The National Association of Realtors wanted the credit to rise to $15,000, but I think the better question is why the credit isn't smaller.
Between April 2008 and September 2009, the median Tampa Bay home price dipped 22 percent. That means that over the past 18 months, the credit is covering a larger chunk of a typical home's purchase price.
Based on September's median home price of $137,800, the tax credit paid 5.8 percent of the price of a home. Back in April 2008, the $7,500 tax credit covered 4.3 percent of the cost of typical Tampa Bay home worth $176,000. The credit's buying power has swollen by about a third.
My advice to the powers-that-be is simple: Shrink the credit by $1,500, and use the rest to let real estate investors tap the money. The first idea is mine; the second comes from national housing economist Mark Zandi.
Sacrilege, you'll say. Investors are the greedy bums who brought the wrath of the housing gods on our heads. The way I see it, by encouraging investors to buy homes next year, we're handing a mop to the slobs who tracked mud on the floor tile: It's your mess, you clean it up.

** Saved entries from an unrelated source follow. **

(* ===== verification/OidcUsers.v ===== *)
(** * Users of an identity provider

    src/server/oasisapi/oidc/generic_auth.py: what a login with the claims of an identity
    provider does to the users of the platform. The rows of the database are lists; a
    login runs in transactions whose statements interleave with what other requests
    commit. The check of the token and the request for the claims are the library's. *)

From stdpp Require Import sorting.
From S2P Require Import Prelude PyData Groups.

(** ** The database *)

(** A row of the user table; the groups of a user are rows of their own. *)
Record account := { pk : nat; name : string; is_active : bool; superuser : bool; staff : bool }.
(** [OIDCUserId]: one per user, who is its key. *)
Record binding := { owner : nat; oidc_sub : string }.
Record db := {
  accounts : list account; oidc_user_ids : list binding; members : list (nat * string); group_names : list string;
  next_pk : nat }.

Definition with_name (n : string) (a : account) : account :=
  {| pk := pk a; name := n; is_active := is_active a; superuser := superuser a; staff := staff a |}.
Definition with_roles (b : bool) (a : account) : account :=
  {| pk := pk a; name := name a; is_active := is_active a; superuser := b; staff := b |}.
Definition with_accounts (l : list account) (d : db) : db :=
  {| accounts := l; oidc_user_ids := oidc_user_ids d; members := members d; group_names := group_names d; next_pk := next_pk d |}.

(** [__iexact]. *)
Definition iexact (a b : string) : bool := String.eqb (lower a) (lower b).
Definition account_of (i : nat) (d : db) : option account := List.find (λ a, (pk a =? i)%nat) (accounts d).
Definition exists_account (i : nat) (d : db) : bool := existsb (λ a, (pk a =? i)%nat) (accounts d).
(** The names of the groups of a user. *)
Definition groups_of (i : nat) (d : db) : list string := (List.filter (λ m, (m.1 =? i)%nat) (members d)).*2.
#[global] Arguments groups_of : simpl never.

(** [user.save()]: names are unique; a row that is gone is inserted again. *)
Definition save (a : account) : M db unit := λ d,
  if existsb (λ b, negb (pk b =? pk a)%nat && String.eqb (name b) (name a)) (accounts d) then (Raise IntegrityError, d)
  else if exists_account (pk a) d then (Ok tt, with_accounts ((λ b, if (pk b =? pk a)%nat then a else b) <$> accounts d) d)
  else (Ok tt, with_accounts (accounts d ++ [a]) d).
(** [UserModel.objects.get_or_create(username=username)]. *)
Definition get_or_create_account (n : string) : M db account := λ d,
  match List.find (λ a, String.eqb (name a) n) (accounts d) with
  | Some a => (Ok a, d)
  | None =>
      let a := {| pk := next_pk d; name := n; is_active := true; superuser := false; staff := false |} in
      (Ok a, {| accounts := accounts d ++ [a]; oidc_user_ids := oidc_user_ids d; members := members d;
                group_names := group_names d; next_pk := S (next_pk d) |})
  end.
(** Deleting users takes what belongs to them along. *)
Definition delete_accounts (p : account → bool) (d : db) : db :=
  let kept := List.filter (λ a, negb (p a)) (accounts d) in
  let stays i := existsb (λ a, (pk a =? i)%nat) kept in
  {| accounts := kept; oidc_user_ids := List.filter (λ b, stays (owner b)) (oidc_user_ids d);
     members := List.filter (λ m, stays m.1) (members d); group_names := group_names d; next_pk := next_pk d |}.
Fixpoint add_new (l : list string) (gs : list string) : list string :=
  match l with [] => gs | g :: l => add_new l (if bool_decide (g ∈ gs) then gs else gs ++ [g]) end.
(** [user.groups.clear()], then each group is created if need be and joined. *)
Definition set_groups (i : nat) (l : list string) : M db unit := λ d,
  if exists_account i d then
    (Ok tt, {| accounts := accounts d; oidc_user_ids := oidc_user_ids d;
               members := List.filter (λ m, negb (m.1 =? i)%nat) (members d) ++ (pair i <$> add_new l []);
               group_names := add_new l (group_names d); next_pk := next_pk d |})
  else (Raise IntegrityError, d).

(** ** Transactions

    Before each statement of a transaction others may commit, and a statement may find
    that it lost a race. What a transaction sees is what is committed with its own
    writes; when it raises only the commits of others are left. *)
Record moment := { commits : db → db; conflict : bool }.
Record session := { seen : db; committed : db; later : list moment }.
Definition quiet : moment := {| commits := λ d, d; conflict := false |}.
Definition statement {A} (m : M db A) : M session A := λ s,
  let '(o, l) := match later s with o :: l => (o, l) | [] => (quiet, []) end in
  let '(r, d) := if conflict o then (Raise IntegrityError, commits o (seen s)) else m (commits o (seen s)) in
  (r, {| seen := d; committed := commits o (committed s); later := l |}).
(** [with transaction.atomic()]. *)
Definition atomic {A} (m : M session A) : M session A := λ s,
  match m {| seen := committed s; committed := committed s; later := later s |} with
  | (Ok a, s) => (Ok a, {| seen := seen s; committed := seen s; later := later s |})
  | (Raise e, s) => (Raise e, {| seen := committed s; committed := committed s; later := later s |})
  end.

(** ** The claims of an identity *)

Inductive groups_claim := Missing | Null | Listed (l : list string).
Record claims := { sub : option string; preferred_username : option string; is_service_account : bool; groups : groups_claim }.
Definition SuspiciousOperation (msg : string) : exn := OtherError ("SuspiciousOperation: " +:+ msg).
(** How [sub] appears in a name. *)
Definition sub_text (s : option string) : string := default "None"%string s.
(** [g.lstrip('/')]. *)
Fixpoint lstrip_slash (g : string) : string :=
  match g with String c r => if bool_decide (c = "/"%char) then lstrip_slash r else g | EmptyString => g end.
Definition sort : list string → list string := merge_sort String.le.
Lemma destroy_linked D i d : linked D [] d → linked (D ∖ {[i]}) [] (exec (destroy i) d).
Proof.
  intros Hd. unfold exec, destroy, get_portfolio, found. unfold mbind at 1, M_bind at 1. unfold mbind at 1, M_bind at 1. unfold get_state, lift.
  destruct (portfolios d !! i) as [p|] eqn:Hp; cbn [snd].
  - set (d1 := d <| portfolios := base.delete i (portfolios d) |>). rewrite (bind_step _ _ _ tt d1) by done.
    set (l := omap (refs p) oed_files). enough (linked (D ∖ {[i]}) (l ++ []) d1) as H1.
    { pose proof (delete_all_linked (D ∖ {[i]}) l [] d1 H1) as H. by destruct (for_each l delete_file d1) as [[]]. }
    assert (NoDup oed_files) as Hs by (vm_compute; repeat constructor; set_solver). subst l. generalize dependent oed_files. intros l Hs.
    destruct Hd as [Hdom Hnew Hfound Honce _ _]. rewrite app_nil_r.
    assert (∀ j s k, holds d1 j s k → j ≠ i ∧ holds d j s k) as Hh.
    { intros j s k (q & Hq & Hk). cbn in Hq. apply lookup_delete_Some in Hq as [Hj Hq]. split; [done|by exists q]. }
    split; cbn; try done.
    + by rewrite dom_delete_L, Hdom.
    + intros j s k [_ H]%Hh. by eapply Hfound.
    + intros j s j' t k [_ H]%Hh [_ H']%Hh. by eapply Honce.
    + intros k (s & _ & Hk)%list_elem_of_omap. split; [apply (Hfound i s); by exists p|]. intros j t [Hj H]%Hh.
      destruct (Honce i s j t k) as [-> _]; [by exists p|done|done].
    + induction l as [|s l IH]; [constructor|].
      cbn. apply NoDup_cons in Hs as [Hs Hl]. destruct (refs p s) as [k|] eqn:E; [|by apply IH]. constructor; [|by apply IH].
      intros (t & Hin & Hk)%list_elem_of_omap. destruct (Honce i s i t k) as [_ ->]; [by exists p..|done].
  - replace (D ∖ {[i]}) with D; [done|]. apply not_elem_of_dom in Hp. rewrite (linked_dom _ _ _ Hd) in Hp. set_solver.
Qed.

Zandi argues that foreclosures, despite a recent flattening of their two-year upward trajectory, will take flight again in the first half of 2010. Who's going to sponge up those thousands of excess houses? Certainly not the 11 percent of Floridians out of work.

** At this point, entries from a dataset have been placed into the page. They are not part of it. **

Definition asked : list event := [Ask 1 5 example_user; Store 0].
Definition taken : list event := [Take 0; Store 0].
Definition converting : Db := example_history (asked ++ taken).
Lemma apart_bounded es d : forallb (λ n, bool_decide (NoDup (held_ids (seen (steps example_url example_run (λ _, "log"%string) (take n es) d))))) (seq 0 (S (length es))) = true →
  apart example_url example_run (λ _, "log"%string) es d.
Proof.
  rewrite forallb_forall. intros H n. destruct (decide (n ≤ length es)%nat) as [Hn|Hn].
  - eapply bool_decide_eq_true_1, H, in_seq. lia.
  - rewrite take_ge by lia. rewrite <- (firstn_all es). eapply bool_decide_eq_true_1, H, in_seq. lia.
Qed.
Lemma one_conversion_witness : apart example_url example_run (λ _, "log"%string) (asked ++ taken) example_db ∧ length (running converting) = 1%nat ∧ NoDup (file_id <$> running converting)
  ∧ ∀ t f, t ∈ running converting → related converting !! file_id t = Some f → conversion_state f = IN_PROGRESS.
Proof.
  assert (apart example_url example_run (λ _, "log"%string) (asked ++ taken) example_db) as H by (apply apart_bounded; vm_compute; reflexivity).
  split; [exact H|]. split; [vm_compute; reflexivity|]. exact (one_conversion example_url example_run (λ _, "log"%string) _ example_db eq_refl H).
Defined.
Lemma conversion_recorded_witness : ∃ t f, running converting !! 0%nat = Some t ∧ dangling converting (instance t) = false
  ∧ related (exec (step example_url example_run (λ _, "log"%string) (End 0)) converting) !! file_id t = Some f ∧ conversion_state f = DONE.
Proof.
  destruct (running converting !! 0%nat) as [t|] eqn:Ht; [|by vm_compute in Ht].
  assert (dangling converting (instance t) = false) as Hd by (vm_compute in Ht; injection Ht as <-; vm_compute; reflexivity).
  assert (do_conversion example_url example_run t = Ok tt) as Hr by (vm_compute in Ht; injection Ht as <-; vm_compute; reflexivity).
  destruct (conversion_recorded example_url example_run (λ _, "log"%string) converting 0 t Ht) as (_ & _ & _ & H).
  rewrite Hd, Hr in H. destruct H as (f & Hf & _ & _ & _ & _ & Hs). exists t, f. split; [done|]. split; [done|]. split; [exact Hf|]. apply Hs.
Defined.
Example converted : row (example_history (asked ++ taken ++ [End 0])) 1 = Some (DONE, Some "locations-converted.csv"%string, ["a"]%string, false).
Proof. vm_compute. reflexivity. Qed.
(** A second request while the first is under way is refused. *)
Example refused : held (example_history (asked ++ taken ++ [Ask 1 5 example_user])) = [].
Proof. vm_compute. reflexivity. Qed.
(** Two requests at once are both accepted, and two conversions of the file run at once. *)
Example two_at_once : file_id <$> running (example_history ([Ask 1 5 example_user; Ask 1 5 example_user; Store 0; Take 0; Store 1; Store 0] ++ taken)) = [1; 1].
Proof. vm_compute. reflexivity. Qed.
(** A file deleted while it is converted comes back, without its groups: for everyone. *)
Example deleted_returns : row (example_history (asked ++ taken ++ [DeleteFile 7 1; End 0])) 1 = Some (DONE, Some "locations-converted.csv"%string, [], false).
Proof. vm_compute. reflexivity. Qed.
(** A validation that ends while the file is converted is forgotten. *)
Example validation_lost : row (example_history (asked ++ taken ++ [Validated 1; Store 0; End 0])) 1 = Some (DONE, Some "locations-converted.csv"%string, ["a"]%string, false).
Proof. vm_compute. reflexivity. Qed.
(** A validation that read the row before the conversion ended puts the state back. *)
Example state_put_back : row (example_history (asked ++ taken ++ [Validated 1; End 0; Store 0])) 1 = Some (IN_PROGRESS, None, ["a"]%string, true).
Proof. vm_compute. reflexivity. Qed.
(** With a mapping file go the files that were ever converted with it and their portfolios. *)
Example mapping_deleted : let d := example_history (asked ++ taken ++ [End 0; DeleteMapping 5]) in
  row d 1 = None ∧ portfolio_files d !! 7 = None ∧ portfolio_files d !! 8 ≠ None.
Proof. vm_compute. repeat split. discriminate. Qed.
(** The mapping that cannot be read: the tasks that follow and a request with another mapping
    find the file in progress, and it stays so. *)
Example unreadable : row (example_history ([Ask 1 6 example_user; Store 0] ++ taken ++ taken ++ taken ++ asked)) 1 = Some (IN_PROGRESS, None, ["a"]%string, false).
Proof. vm_compute. reflexivity. Qed.
Example names : converted_name "a.tar.gz" = "a-converted.tar.gz"%string ∧ converted_name "locations" = "-converted"%string ∧ converted_name ".csv" = "-converted"%string.
Proof. vm_compute. auto. Qed.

It's not that extravagant a step. Washington has already conceded that the credit should apply to more than just first-time home buyers. For next year, there's also a lesser, $6,500 credit for homeowners who want to move. But it slipped in an anti-speculator provision: You have to have lived in your current home at least five years. Flippers need not apply.
It's no one's intention to reinflate the housing bubble. Limit each investor to using the credit once or twice. The cost? So far this year, about 1.4 million home buyers have tapped the $8,000 credit. (About 100,000 of those transactions could be fraudulent, the Internal Revenue Service said.)
That's $11.2 billion worth of credits. By reducing the $8,000 to $6,500 across the board, we would have saved $2.1 billion, enough to subsidize 323,000 more home sales.
When you consider that Tampa Bay's housing surplus falls somewhere in the 10,000-to-15,000 range, spreading the credit more thinly, but to a wider range of buyers, could make a wealth of difference.